GSA Annual Meeting in Denver, Colorado, USA - 2016

Paper No. 24-8
Presentation Time: 10:05 AM

STABLE ISOTOPIC PALEOHYDROLOGY OF PEDOGENIC CARBONATE NODULES FROM PLIOCENE PALEOSOLS IN THE MEADE BASIN, SOUTHWESTERN KANSAS


LAYZELL, Anthony L.1, LUDVIGSON, Greg A.1 and FOX, David L.2, (1)Kansas Geological Survey, University of Kansas, 1930 Constant Ave, Lawrence, KS 66047, (2)Department of Earth Sciences, University of Minnesota, Minneapolis, MN 55455, alayzell@ku.edu

The preservation of numerous calcareous paleosols in Neogene strata of the Meade Basin provides a unique opportunity to investigate diagenetic heterogeneity and trends in pedogenic carbonate nodules. The spatial orientation of diagenetic trends in carbon and oxygen isotope space is particularly valuable for determining both the paleohydrologic processes recorded by the formation of pedogenic carbonate and for assessing the reliability of paleoenvironmental reconstructions based on the stable isotope values of diagenetically altered carbonates.

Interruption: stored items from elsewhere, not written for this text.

(** X20: what [delete_output_files] leaves when [delete_all] is false has no
    orphans but those it failed to remove.  An output subdirectory left
    either has something of its name in the input directory, a directory or
    a plain file, which [exists()] does not tell apart, and then every
    [*.gz] file left in it whose [unlink] did not fail has a [*.jsonl] input
    file with the same name stem, which is in a directory of that name; or
    it has nothing of its name there and is what a failed [shutil.rmtree]
    left of it. *)
Theorem pruned_outputs_have_inputs
  (dirs : list path) (input_root output_root : tree) (dir : string) (listing : list entry) :
  dict_get dir (delete_output_files name_no_ext failing dirs input_root output_root false)
  = Some (Folder listing) ->
  (dict_has dir input_root = true /\
   forall f, In f listing ->
             ends_with ".gz" (entry_name f) = true ->
             entry_is_dir f = false ->
             removal_fails failing dir (entry_name f) = false ->
             exists inputs f_in,
               dict_get dir input_root = Some (Folder inputs) /\
               In f_in (glob ".jsonl" inputs) /\
               name_no_ext (entry_name f_in) = name_no_ext (entry_name f)) \/
  (dict_has dir input_root = false /\
   exists before,
     dict_get dir output_root = Some (Folder before) /\
     rmtree failing dir before = Some listing).
Proof.
  rewrite delete_output_files_get. simpl.
  destruct (dict_get dir output_root) as [[| before] |] eqn:E; try discriminate.
  destruct (dict_has dir input_root) eqn:Ehas.
  - intros H. injection H as <-. left. split; [reflexivity |].
    intros f Hf Hgz Hdir Hfails. unfold kept_outputs in Hf.
    apply filter_In in Hf. destruct Hf as [_ Hkept].
    unfold unlinked in Hkept. rewrite Hgz, Hdir, Hfails in Hkept. simpl in Hkept.
    rewrite !andb_true_r in Hkept. apply negb_true_iff in Hkept.
    apply negb_false_iff in Hkept.
    apply by_name_no_ext_has in Hkept. destruct Hkept as [f_in [Hin Hstem]].
    unfold listing_of in Hin.
    destruct (dict_get dir input_root) as [[| inputs] |]; try contradiction.
    exists inputs, f_in. auto.
  - intros H. right. split; [reflexivity |]. exists before. split; [reflexivity |].
    destruct (rmtree failing dir before) as [remaining |]; [| discriminate].
    simpl in H. injection H as <-. reflexivity.
Qed.

(** What [delete_output_files] has left, an iteration of its loops leaves as
    it is. *)
Lemma delete_output_files_visit_fixed (dirs : list path) (input_root output_root : tree)
  (delete_all : bool) (dir : string) :
  (if delete_all then removed failing else pruned name_no_ext failing input_root)
    (delete_output_files name_no_ext failing dirs input_root output_root delete_all) dir
  = delete_output_files name_no_ext failing dirs input_root output_root delete_all.
Proof.
  pose proof (delete_output_files_get dirs input_root output_root delete_all dir) as Hget.
  set (left_root := delete_output_files name_no_ext failing dirs input_root output_root
                      delete_all) in *.
  assert (Hrmtree : forall before remaining,
            option_map Folder (rmtree failing dir before) = Some (Folder remaining) ->
            rmtree failing dir remaining = Some remaining).
  { intros before remaining H. destruct (rmtree failing dir before) as [l |] eqn:E;
      [| discriminate].
    simpl in H. injection H as <-. exact (rmtree_fixed dir before l E). }
  destruct delete_all; simpl in Hget.
  - unfold removed. destruct (dict_get dir left_root) as [[| remaining] |] eqn:E; try reflexivity.
    apply try_rmtree_fixed; [exact E |].
    destruct (dict_get dir output_root) as [[| before] |]; try discriminate.
    exact (Hrmtree before remaining (eq_sym Hget)).
  - unfold pruned. destruct (dict_get dir left_root) as [[| remaining] |] eqn:E; try reflexivity.
    destruct (dict_get dir output_root) as [[| before] |]; try discriminate.
    destruct (dict_has dir input_root); simpl.
    + injection Hget as ->. rewrite kept_outputs_fixed.
      apply dict_set_same. exact E.
    + apply try_rmtree_fixed; [exact E |]. exact (Hrmtree before remaining (eq_sym Hget)).
Qed.

(** X21: pruning is idempotent, for either value of [delete_all]: a second
    call of [delete_output_files] over the same input directory changes
    nothing. *)
Theorem delete_output_files_idempotent
  (dirs : list path) (input_root output_root : tree) (delete_all : bool) :
  delete_output_files name_no_ext failing dirs input_root
    (delete_output_files name_no_ext failing dirs input_root output_root delete_all) delete_all
  = delete_output_files name_no_ext failing dirs input_root output_root delete_all.
Proof.
  pose proof (delete_output_files_visit_fixed dirs input_root output_root delete_all) as Hfixed.
  set (left_root := delete_output_files name_no_ext failing dirs input_root output_root
                      delete_all) in *.
  assert (Hloop : forall names,
            fold_left (if delete_all then removed failing
                       else pruned name_no_ext failing input_root) names left_root
            = left_root).
  { induction names as [| k rest IH]; simpl; [reflexivity |]. rewrite Hfixed. exact IH. }
  unfold delete_output_files at 1. destruct delete_all; apply Hloop.
Qed.

(** Where the input directory has a child of that name, pruning keeps the
    output child of that name, less the files it unlinks. *)
Lemma listing_of_pruned (dirs : list path) (input_root output_root : tree) (dir : string) :
  dict_has dir input_root = true ->
  listing_of (delete_output_files name_no_ext failing dirs input_root output_root false) dir
  = kept_outputs name_no_ext failing input_root dir (listing_of output_root dir).
Proof.
  intros Hhas. unfold listing_of. rewrite delete_output_files_get. simpl. rewrite Hhas.
  destruct (dict_get dir output_root) as [[| listing] |]; reflexivity.
Qed.

Lemma listing_of_absent (root : tree) (dir : string) :
  dict_has dir root = false -> listing_of root dir = [].
Proof.
  unfold dict_has, listing_of. destruct (dict_get dir root); [discriminate | reflexivity].
Qed.

(** The work list does not see what pruning removes. *)
Lemma identify_files_to_process_pruned
  (dirs dirs_to_process : list path) (input_root output_root : tree) :
  identify_files_to_process name_no_ext input_root
    (delete_output_files name_no_ext failing dirs input_root output_root false) dirs_to_process
  = identify_files_to_process name_no_ext input_root output_root dirs_to_process.
Proof.
  rewrite !identify_files_to_process_flat_map. apply flat_map_ext. intros d.
  f_equal.
  destruct (dict_has (name d) input_root) eqn:Ehas.
  - apply filter_ext_in. intros f Hf.
    unfold newer_than_output, last_output.
    rewrite (listing_of_pruned dirs input_root output_root (name d) Ehas).
    unfold kept_outputs.
    unfold glob at 1. rewrite filter_comm. fold (glob ".gz" (listing_of output_root (name d))).
    rewrite <- filter_rev, find_filter_kept; [reflexivity |].
    intros g _ Hstem. apply String.eqb_eq in Hstem.
    unfold unlinked.
    assert (Hin : dict_has (name_no_ext (entry_name g))
                    (by_name_no_ext name_no_ext (glob ".jsonl" (listing_of input_root (name d))))
                  = true).
    { apply by_name_no_ext_has. exists f. split; [exact Hf | symmetry; exact Hstem]. }
    rewrite Hin. simpl. rewrite andb_false_r. reflexivity.
  - rewrite (listing_of_absent input_root (name d) Ehas). reflexivity.
Qed.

In this study, we utilize cathodoluminescence (CL) imagery to guide a micro-sampling campaign for stable isotopic analyses (δ13C and δ18O) of carbonate components that have discrete luminescence characteristics mapped at the thin section scale. Pedogenic carbonate nodules from five discrete superimposed paleosols were investigated from one Pliocene-aged lithostratigraphic section in the Meade Basin.

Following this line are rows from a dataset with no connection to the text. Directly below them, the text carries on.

(** The session id read from a user id. No session id is found exactly
    when the user id does not contain [_session_]. Otherwise the session
    id is what follows the first [_session_] of the user id: all of it
    when it contains no further [_session_], and else its text before
    its own first [_session_]. *)
Theorem parseSessionId_takes_text_after_separator (uid sid : string) :
  (parseSessionId (Some uid) = None <-> JS.includes uid "_session_" = false) /\
  (parseSessionId (Some uid) = Some sid <->
   exists before after,
     FirstOccurrence "_session_" uid before after /\
     ((JS.includes after "_session_" = false /\ sid = after) \/
      exists more, FirstOccurrence "_session_" after sid more)).
Proof.
  unfold parseSessionId, SESSION_SEPARATOR. split.
  - destruct uid as [|x uid]; [split; reflexivity|]. cbn [JS.truthy].
    rewrite <- cut_None.
    destruct (JS.cut "_session_" (String x uid)) as [[before after]|];
      [|tauto].
    destruct (JS.cut "_session_" after) as [[second rest]|]; split; discriminate.
  - split.
    + intros H. destruct uid as [|x uid]; [discriminate H|]. cbn [JS.truthy] in H.
      destruct (JS.cut "_session_" (String x uid)) as [[before after]|] eqn:Hfirst;
        [|discriminate H].
      exists before, after. split; [now apply cut_first|].
      destruct (JS.cut "_session_" after) as [[second rest]|] eqn:Hsecond;
        injection H as <-.
      * right. exists rest. now apply cut_first.
      * left. split; [now apply cut_None|reflexivity].
    + intros (before & after & Hfirst & Hsid).
      assert (Hne : JS.truthy uid = true).
      { destruct Hfirst as [-> _]. now destruct before. }
      rewrite Hne. apply cut_first in Hfirst. rewrite Hfirst.
      destruct Hsid as [[Hnone ->]|[more Hsecond]].
      * apply cut_None in Hnone. now rewrite Hnone.
      * apply cut_first in Hsecond. now rewrite Hsecond.
Qed.

Lemma parseSessionId_takes_text_after_separator_witness :
  parseSessionId (Some "_session_session_x") = Some "session_x" /\
  parseSessionId (Some "user_1f_account__session_42ab_session_7") = Some "42ab".
Proof.
  split.
  - apply (parseSessionId_takes_text_after_separator "_session_session_x" "session_x").
    exists "", "session_x". split.
    + split; [reflexivity|]. intros pre' post' _. cbn [String.length]. lia.
    + left. split; reflexivity.
  - apply (parseSessionId_takes_text_after_separator
             "user_1f_account__session_42ab_session_7" "42ab").
    exists "user_1f_account_", "42ab_session_7". split.
    + apply (cut_first "_" "session_"). reflexivity.
    + right. exists "7". apply (cut_first "_" "session_"). reflexivity.
Defined.

(** [getModelFromConfig] throws exactly on a missing value, the empty
    string and the empty list. A non-empty string is returned as it is,
    with the failover store untouched; a non-empty list goes to
    [getNextProvider]. *)
Theorem getModelFromConfig_resolves_or_rejects
    (v : RouterValue) (sessionId : option string) (now : Z) (store : Store) :
  ((exists msg, getModelFromConfig v sessionId now store = Throw msg) <->
   v = Undefined \/ v = Single "" \/ v = Candidates []) /\
  (forall s, v = Single s -> s <> "" ->
             getModelFromConfig v sessionId now store = Ok (s, store)) /\
  (forall l, v = Candidates l -> l <> [] ->
             getModelFromConfig v sessionId now store =
             getNextProvider l sessionId now store).
Proof.
  split; [|split].
  - split.
    + intros [msg H]. exact (getModelFromConfig_throws _ _ _ _ _ H).
    + intros [-> | [-> | ->]]; cbn; eauto.
  - intros s -> Hs. destruct s; [congruence|reflexivity].
  - intros l -> Hl. destruct l; [congruence|reflexivity].
Qed.

Lemma getModelFromConfig_resolves_or_rejects_witness :
  (exists msg, getModelFromConfig (Candidates []) None 0 ∅ = Throw msg) /\
  getModelFromConfig (Single "openrouter,gpt-4") (Some "s1") 5000 afterThreeFailures
  = Ok ("openrouter,gpt-4", afterThreeFailures).
Proof.
  split.
  - apply (getModelFromConfig_resolves_or_rejects (Candidates []) None 0 ∅).
    right; right; reflexivity.
  - apply (getModelFromConfig_resolves_or_rejects (Single "openrouter,gpt-4")
             (Some "s1") 5000 afterThreeFailures); [reflexivity|discriminate].
Defined.

(** The long-context rule. For a requested model without a comma and a
    truthy long-context configuration, a token count above the threshold
    (60000 when none or 0 is configured), or a token count above 20000
    after a request whose input tokens were above the threshold, resolves
    the long-context configuration, whatever the system prompt, the
    thinking flag and the tools are. *)
Theorem long_context_rule_comes_first
    (req : Request) (tokenCount : Z) (config : Config) (lastUsage : option Z)
    (now : Z) (store : Store) (requested : string) (threshold : Z) :
  model req = Some requested ->
  JS.includes requested "," = false ->
  truthyValue (longContext (Router config)) = true ->
  threshold = match longContextThreshold (Router config) with
              | Some t => if Z.eqb t 0 then 60000 else t
              | None => 60000
              end ->
  tokenCount > threshold \/
  (exists input_tokens, lastUsage = Some input_tokens /\
                        input_tokens > threshold /\ tokenCount > 20000) ->
  getUseModel req tokenCount config lastUsage now store =
    match getModelFromConfig (longContext (Router config)) (sessionId req) now store with
    | Ok (m, store') => Ok (m, req, store')
    | Throw msg => Throw msg
    end.
Proof.
  intros Hmodel Hcomma Htruthy Hthreshold Hlong.
  unfold getUseModel. rewrite Hmodel, Hcomma.
  assert (Huses : usesLongContext tokenCount config lastUsage = true).
  { unfold usesLongContext. rewrite <- Hthreshold, Htruthy, andb_true_r.
    apply orb_true_iff. destruct Hlong as [H|(it & -> & H1 & H2)].
    - right. apply Z.gtb_lt. lia.
    - left. apply andb_true_iff. split; apply Z.gtb_lt; lia. }
  rewrite Huses. unfold mbind, result_bind.
  destruct (getModelFromConfig _ _ _ _) as [[m store']|msg]; reflexivity.
Qed.

Lemma long_context_rule_comes_first_witness :
  getUseModel (requestFor (Some "claude-sonnet-4")) 70000
    {| Providers := [];
       Router := {| default := Single "p,m"; longContext := Single "bigmodel";
                    background := Undefined; think := Undefined;
                    webSearch := Undefined; longContextThreshold := None |} |}
    None 0 ∅
  = Ok ("bigmodel", requestFor (Some "claude-sonnet-4"), ∅).
Proof.
  exact (long_context_rule_comes_first (requestFor (Some "claude-sonnet-4")) 70000
           {| Providers := [];
              Router := {| default := Single "p,m"; longContext := Single "bigmodel";
                           background := Undefined; think := Undefined;
                           webSearch := Undefined; longContextThreshold := None |} |}
           None 0 ∅ "claude-sonnet-4" 60000
           eq_refl eq_refl eq_refl eq_refl (or_introl eq_refl)).
Defined.

(** A token count of at most 20000 that is not above the threshold never
    selects the long-context configuration: the selection is the one for
    a token count of 0 without a previous usage. *)
Theorem small_request_ignores_usage
    (req : Request) (tokenCount : Z) (config : Config) (lastUsage : option Z)
    (now : Z) (store : Store) :
  tokenCount <= 20000 ->
  tokenCount <= match longContextThreshold (Router config) with
                | Some t => if Z.eqb t 0 then 60000 else t
                | None => 60000
                end ->
  0 <= match longContextThreshold (Router config) with
       | Some t => t
       | None => 0
       end ->
  getUseModel req tokenCount config lastUsage now store =
  getUseModel req 0 config None now store.
Proof.
  intros Hsmall Hbelow Hpos. unfold getUseModel.
  destruct (model req) as [requested|]; [|reflexivity].
  destruct (JS.includes requested ","); [reflexivity|].
  assert (Hnot : forall tc lu,
             tc <= 20000 ->
             tc <= match longContextThreshold (Router config) with
                   | Some t => if Z.eqb t 0 then 60000 else t
                   | None => 60000
                   end ->
             usesLongContext tc config lu = false).
  { intros tc lu H1 H2. unfold usesLongContext.
    apply andb_false_iff. left. apply orb_false_iff. split.
    - destruct lu as [it|]; [|reflexivity].
      apply andb_false_iff. right. rewrite Z.gtb_ltb. apply Z.ltb_ge. lia.
    - rewrite Z.gtb_ltb. apply Z.ltb_ge. exact H2. }
  rewrite (Hnot tokenCount lastUsage Hsmall Hbelow).
  rewrite (Hnot 0 None); [reflexivity|lia|].
  destruct (longContextThreshold (Router config)) as [t|]; [|lia].
  destruct (Z.eqb_spec t 0); lia.
Qed.

Lemma small_request_ignores_usage_witness :
  getUseModel (requestFor (Some "claude-sonnet-4")) 15000 testConfig (Some 90000) 0 ∅ =
  getUseModel (requestFor (Some "claude-sonnet-4")) 0 testConfig None 0 ∅.
Proof.
  apply small_request_ignores_usage; [discriminate|discriminate|reflexivity].
Defined.





Lemma truthy_value_resolves (v : RouterValue) (sessionId : option string)
    (now : Z) (store : Store) :
  truthyValue v = true -> v <> Candidates [] ->
  exists m store', getModelFromConfig v sessionId now store = Ok (m, store').
Proof.
  intros Htruthy Hne. apply getModelFromConfig_returns; try exact Hne.
  - intros ->. discriminate Htruthy.
  - intros ->. discriminate Htruthy.
Qed.

(** With a requested model, a default that is a non-empty string or a
    non-empty list, and no rule configured with the empty list,
    [getUseModel] returns a model: none of its rules throws. *)
Theorem getUseModel_returns_on_usable_config
    (req : Request) (tokenCount : Z) (config : Config) (lastUsage : option Z)
    (now : Z) (store : Store) (requested : string) :
  model req = Some requested ->
  default (Router config) <> Undefined ->
  default (Router config) <> Single "" ->
  default (Router config) <> Candidates [] ->
  longContext (Router config) <> Candidates [] ->
  background (Router config) <> Candidates [] ->
  think (Router config) <> Candidates [] ->
  webSearch (Router config) <> Candidates [] ->
  exists m req' store',
    getUseModel req tokenCount config lastUsage now store = Ok (m, req', store').
Proof.
  intros Hmodel Hd1 Hd2 Hd3 Hlong Hback Hthink Hweb.
  unfold getUseModel. rewrite Hmodel.
  destruct (JS.includes requested ","); [eauto|].
  destruct (usesLongContext tokenCount config lastUsage) eqn:Huses.
  - unfold usesLongContext in Huses. apply andb_true_iff in Huses.
    destruct Huses as [_ Htruthy].
    destruct (truthy_value_resolves _ (sessionId req) now store Htruthy Hlong)
      as (m & store' & ->). cbn. eauto.
  - destruct (subagentModel req) as [[m req']|]; [eauto|].
    assert (Hroute : exists m store',
               getModelFromConfig (routeByKind requested req config)
                 (sessionId req) now store = Ok (m, store')).
    { unfold routeByKind.
      destruct (JS.startsWith requested "claude-3-5-haiku"
                && truthyValue (background (Router config))) eqn:E1.
      { apply andb_true_iff in E1. now apply truthy_value_resolves. }
      destruct (thinking req && truthyValue (think (Router config))) eqn:E2.
      { apply andb_true_iff in E2. now apply truthy_value_resolves. }
      match goal with
      | |- context [if ?b then _ else _] => destruct b eqn:E3
      end.
      { apply andb_true_iff in E3. now apply truthy_value_resolves. }
      now apply getModelFromConfig_returns. }
    destruct Hroute as (m & store' & ->). cbn. eauto.
Qed.

Lemma getUseModel_returns_on_usable_config_witness :
  exists m req' store',
    getUseModel (requestFor (Some "claude-3-5-haiku-20241022")) 100
      testConfig None 0 ∅ = Ok (m, req', store').
Proof.
  apply (getUseModel_returns_on_usable_config _ _ _ _ _ _ "claude-3-5-haiku-20241022");
    [reflexivity|discriminate..].
Defined.

Lemma router_assigns_string_witness :
  exists m req' store',
    router (requestFor None) (Throw "tokenizer") None testConfig None 0 ∅
    = Ok (mkRouted (Single m) req' store').
Proof.
  apply router_assigns_string; discriminate.
Defined.



(** * Properties of the token count *)

Section TokenCountFacts.

Variable encode : string -> nat.
Variable Json : Type.
Variable stringify : Json -> string.

Abbreviation count := (TokenCount.calculateTokenCount encode Json stringify).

CL images indicate that all paleosol samples have undergone some degree of phreatic overprinting. Isotopic results reveal different diagenetic trends in C and O space that provide information about paleohydrologic processes. These trends include meteoric calcite lines (MCL) that indicate early meteoric diagenesis and positive linear covariant trends (PLCT) that reveal evaporative effects during carbonate precipitation.

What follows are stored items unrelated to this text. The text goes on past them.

(** * amqp-client: a shallow embedding of the wire core

    The development follows the TypeScript sources of the client:
    - [proto/codec.ts]   : [BufferReader], [BufferWriter], frame helpers;
    - [proto/api.ts]     : the frame that every generated encoder of
                           variable size builds around its fields;
    - [lib/channel.ts]   : [UniqueId], [UniqueFactory], [ChannelAbstract],
                           [DecodeStream], [Connection], [ChannelChildAbstract];
    - [lib/consumer.ts]  : [ChannelConsume], [ConsumeStream].

    Numbers are [Z], a [Buffer] is a [list Z] of octets, a JavaScript [Map]
    is an insertion-ordered association list, exceptions are the [Err] branch
    of a result type, and the closures created by [call_api] live in an
    explicit store indexed by the identity of the [UniqueId] object they
    capture. *)

From Stdlib Require Import ZArith List String Ascii Bool Lia DecimalString Sorted Finite.
From stdpp Require Import base list.
Import ListNotations.
Local Open Scope Z_scope.
Set Warnings "-register-all".

(* ===================================================================== *)
(** * Part I: definitions                                                 *)
(* ===================================================================== *)

(** ** JavaScript built-ins used by the sources *)
Module Js.

(** [ToString] on integral numbers: decimal digits, a leading minus sign for
    negative values. *)
Definition ToString (n : Z) : string := NilZero.string_of_int (Z.to_int n).

(** [x < y] on strings: lexicographic on code units. *)
Definition string_lt (a b : string) : bool :=
  match String.compare a b with Lt => true | _ => false end.

(** [Array.prototype.sort()] without a comparator: elements are compared by
    their [ToString] images, and the sort is stable. [sort_insert] puts [x]
    in front of the first element that is not strictly smaller, so that
    [fold_right] keeps equal elements in their original order. *)
Fixpoint sort_insert {A} (str : A -> string) (x : A) (l : list A) : list A :=
  match l with
  | [] => [x]
  | y :: ys => if string_lt (str y) (str x) then y :: sort_insert str x ys
               else x :: l
  end.

Definition Array_sort {A} (str : A -> string) (l : list A) : list A :=
  fold_right (sort_insert str) [] l.

(** [ToString] of any plain object, a [UniqueId] in particular. *)
Definition object_string : string := "[object Object]".

(** The values that travel through the codec and the channels. A string is
    the sequence of its UTF-8 octets, a [Buffer] the list of its octets, a
    [Date] its time value in milliseconds, a number an integer (the codec
    paths that need a fraction are not interpreted: a number that is not
    an integer is only known by the 64 bits that hold it, [VFloat]). *)
Inductive value :=
| VUndefined
| VNull
| VBoolean (b : bool)
| VNumber (n : Z)
| VBigInt (n : Z)
| VString (s : string)
| VBuffer (octets : list Z)
| VDate (ms : Z)
| VFloat (bits : Z)
| VArray (items : list value)
| VObject (fields : list (string * value)).

(** [obj[key]] and [obj[key] = v] on an object held as the list of its own
    properties in creation order: assignment to an existing key keeps its
    place, and assignment to [__proto__] reaches the accessor of
    [Object.prototype] and creates no property. *)
Fixpoint object_get (fields : list (string * value)) (key : string) : option value :=
  match fields with
  | [] => None
  | (k, v) :: rest => if String.eqb k key then Some v else object_get rest key
  end.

In three of the samples, four discrete MCLs were identified with δ18O values of -9.36, -9.38, -9.46, and -9.64‰ VPDB, suggesting subtle variations in either the δ18O value of meteoric water or temperature during carbonate formation. Variations in δ13C values between the different MCLs (-4.48 to +0.55‰ total range) suggest different dissolved inorganic carbon sources in the groundwater systems. Four PLCT patterns were also apparent and differ from their respective MCLs by between 0.61 and 1.46‰, indicating slightly different degrees of evaporative enrichment. Two other samples are characterized by relatively invariant carbon and oxygen isotopic values. Nonetheless, clear differentiation is apparent between components with different CL characteristics.

Ongoing petrographic work will enable us to characterize the morphology of different carbonate components and further delineate and interpret diagenetic features.